It takes a lot to surprise me now. And it takes something really weird for me to sit up in my chair and say, "What the WHAT?!"
So when I saw these images, well.
What. The. WHAT.
Astronomers call these structures "harps," because they look like the strings on a harp: parallel and different lengths. The one on the right they call a "Christmas Tree," and I have to admit, yeah. Good call. Timely, too.
So what are they? Technically, they're time-dependent synchrotron radio emissions caused by cosmic rays streaming along magnetic field lines as a massive star or pulsar propagates through them, but I don't think that string of words helps much. But I can explain!
These two structures are located almost right along the line between the Sun and dead center in our galaxy. They're likely close to the galactic core, where there is a lot going on. Huge amounts of gas exists there between the stars, and activity in the region ionizes it — that is, the atoms have an electron or two (or more) stripped away from them. Gas like that we call a plasma. It acts in many ways like regular gas, but can be strongly affected by magnetic fields. And in fact this plasma has magnetic fields running through it in parallel lines, like the lines across an American football field*. The lines are several light years long, and are spaced some trillions of kilometers apart from each other.
Then an interloper barrels into the scene. Maybe it's a massive star shedding subatomic particles in a stellar wind (like the solar wind from the Sun), or maybe it's a pulsar, a kind of neutron star, the super-dense compact core of a star that previously exploded. Pulsars have fierce magnetic fields, so strong they can lift subatomic particles off the surface of the star (despite the surface gravity being millions or billions of times stronger than Earth's!) and send them shooting off into space.
Some of these subatomic particles have an electric charge; for example, electrons have a negative charge. That's important! A basic rule in physics is that a charged particle is affected by a magnetic field. It can change direction and move along those parallel lines in the interstellar gas. As it does a lot of very complicated things happen. As it moves it interacts with the magnetic field, causing the field to oscillate. This in turn interacts with the particle, causing it to move along the line even more in a sort-of feedback loop.
The magnetic field accelerates the particle, and another rule is that a charged particle emits light when it's accelerated. This is a pretty low-energy event, so the light it emits is low-energy, too: radio waves. Light created in this manner is called synchrotron emission, and that's what's being seen in these harps. The observatory that spotted them is MeerKAT, which I recently wrote more about. It's a radio telescope that is both very sensitive (so it can see faint things) and has excellent vision (so it can see small things, or things very close together in the sky).

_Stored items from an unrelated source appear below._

(* ===== verification/Uber.v ===== *)
(** * The ride services over RPC ([src/Practica02], [src/Practica02_2])

    Two servers that assign vehicles to passengers; the procedures are called
    one at a time by the stubs that rpcgen generates.  Module [Estructura] is
    [Practica02/estructura_server.c], Module [Servidor] is
    [Practica02_2/UBER_Servidor.c].

    Distances are computed in [double]s.  For coordinates that differ by at
    most [ALCANCE] the square root of the sum of squares orders the distances
    as the sums themselves are ordered, and truncating it gives the integer
    square root; larger differences are outside the model ([Undef]).  What
    [rand] returns is an argument: a value that is not negative for each use,
    in each turn of the loop that initialises the vehicles. *)
From S2P Require Import Prelude.
Local Open Scope Z_scope.

Definition ALCANCE : Z := 2 ^ 25.

(** A position, and the square of the distance between two. *)
Record Posicion : Type := Pos { pos_x : Z; pos_y : Z }.
Definition alcance (p q : Posicion) : bool :=
  (Z.abs (pos_x p - pos_x q) <=? ALCANCE) && (Z.abs (pos_y p - pos_y q) <=? ALCANCE).
Definition cuadrado (p q : Posicion) : Z := (pos_x p - pos_x q) ^ 2 + (pos_y p - pos_y q) ^ 2.

Definition distancia {S} (p q : Posicion) : M S Z := if alcance p q then mret (cuadrado p q) else undef.

(** [int] arithmetic: an overflow is undefined. *)
Definition int {S} (z : Z) : M S Z := if (-2147483648 <=? z) && (z <? 2147483648) then mret z else undef.

(** ['A' + n] *)
Definition letra (n : Z) : Z := 65 + n.

Module Estructura.
(** ** [Practica02/estructura_server.c] *)
Definition N : nat := 5.

Inductive tipo_t : Type := UberPlanet | UberXL | UberBlack | SinTipo.

Record vehiculo : Type := Vehiculo {
  disponible : bool;
  placa : list Z;               (** the characters before the terminator *)
  tipo : tipo_t;                (** [SinTipo] is the empty string *)
  posicion : Posicion
}.
Definition set_disponible (b : bool) (v : vehiculo) : vehiculo := Vehiculo b (placa v) (tipo v) (posicion v).

Record servidor : Type := Estado {
  vehiculos : list vehiculo;
  ganancias : Z;
  viajes : Z;
  vehiculos_inicializados : bool
}.
Definition set_vehiculos (l : list vehiculo) (s : servidor) : servidor :=
  Estado l (ganancias s) (viajes s) (vehiculos_inicializados s).

(** Static storage. *)
Definition inicio : servidor := Estado (replicate N (Vehiculo false [] SinTipo (Pos 0 0))) 0 0 false.

Record InfoAuto : Type := Info {
  ia_pos : Posicion;
  ia_tipo : tipo_t;
  ia_tarifa : Z;
  ia_placa : list Z
}.

(** What [rand] gives for one vehicle: number, letters, type and position. *)
Record azar : Type := Azar { az_num : Z; az_a : Z; az_b : Z; az_c : Z; az_tipo : Z; az_x : Z; az_y : Z }.

(** ["%03d%c%c%c"], for a number below 1000. *)
Definition hacer_placa (z : azar) : list Z :=
  let n := az_num z `mod` 1000 in
  [48 + n / 100; 48 + n / 10 `mod` 10; 48 + n `mod` 10;
   letra (az_a z `mod` 26); letra (az_b z `mod` 26); letra (az_c z `mod` 26)].

Definition tipos (n : Z) : tipo_t := if n =? 0 then UberPlanet else if n =? 1 then UberXL else UberBlack.

Definition inicializar_vehiculos (az : nat -> azar) : list vehiculo :=
  map (fun i => let z := az i in
         Vehiculo true (hacer_placa z) (tipos (az_tipo z `mod` 3)) (Pos (az_x z `mod` 100) (az_y z `mod` 100)))
    (seq 0 N).

Definition asegurar_inicio (az : nat -> azar) : M servidor unit :=
  s ← get;
  when (negb (vehiculos_inicializados s))
    (modify (fun s => Estado (inicializar_vehiculos az) (ganancias s) (viajes s) true)).

(** [vehiculos_disponibles_indices] *)
Definition indices_disponibles (l : list vehiculo) : list nat :=
  filter (fun i => disponible <$> l !! i = Some true) (seq 0 (length l)).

So why are we the parallel harp strings in the first place? Why not just a continuous glow spread out over space? That's not clear. It could be that the magnetic field lines are "spatially intermittent," meaning there are big gaps between them, so we see the radio glow where the lines are strongest. It could also be that the source itself, the stellar or pulsar wind, is intermittent in time, so the electrons get injected into the magnetic field at certain intervals. It's not clear which is happening.
But that explains the other odd bit of these structures: Why the lit part of the strings are different lengths. When the electrons are shot out into space, it takes time for them to move out along the lines. So the line closest to the source star is the shortest, and the one it passed a while back has had more time for the electrons to move along it, so it's a bit longer, and so on. All the magnetic field lines are probably roughly the same length, but the electrons take time to move, so we only see parts of them lit up. Also, as the electrons spread out along the line they get more diffuse, so the light from them is more spread out, and weaker. If you look carefully you can see that in general the shorter lines are brighter. That's why these wind up looking like Christmas trees!
So yeah, like I said: It's complicated. But I have never seen anything like these, and I was pretty happy when I did. MeerKAT is new, and like any new observatory that's pushing limits — seeing fainter things, or things at higher resolution — it's bound to find weird stuff out there we didn't know existed.
And hoo my, are these weird. I'm not used to seeing huge parallel structures like these … but that doesn't mean they're necessarily rare. The galactic center is a busy place, and it's likely there are more of these things in that area, waiting to be found. MeerKAT has just started looking, and it's not even the last word here. It's the precursor of a vastly larger and more powerful observatory called the Square Kilometer Array, or SKA, and when that gets pointed toward the Milky Way's heart, well, I expect you'll be hearing "what the WHAT?!" from me a lot more often.
*Magnetic field lines aren't a real physical thing, any more than elevation contour lines on a map are real. They just represent the strength and direction of an object's magnetic field at a given distance; they're a tool to help imagine the shape of a magnetic field. If you want more, here's a simple explanation, and here's a somewhat more technical one.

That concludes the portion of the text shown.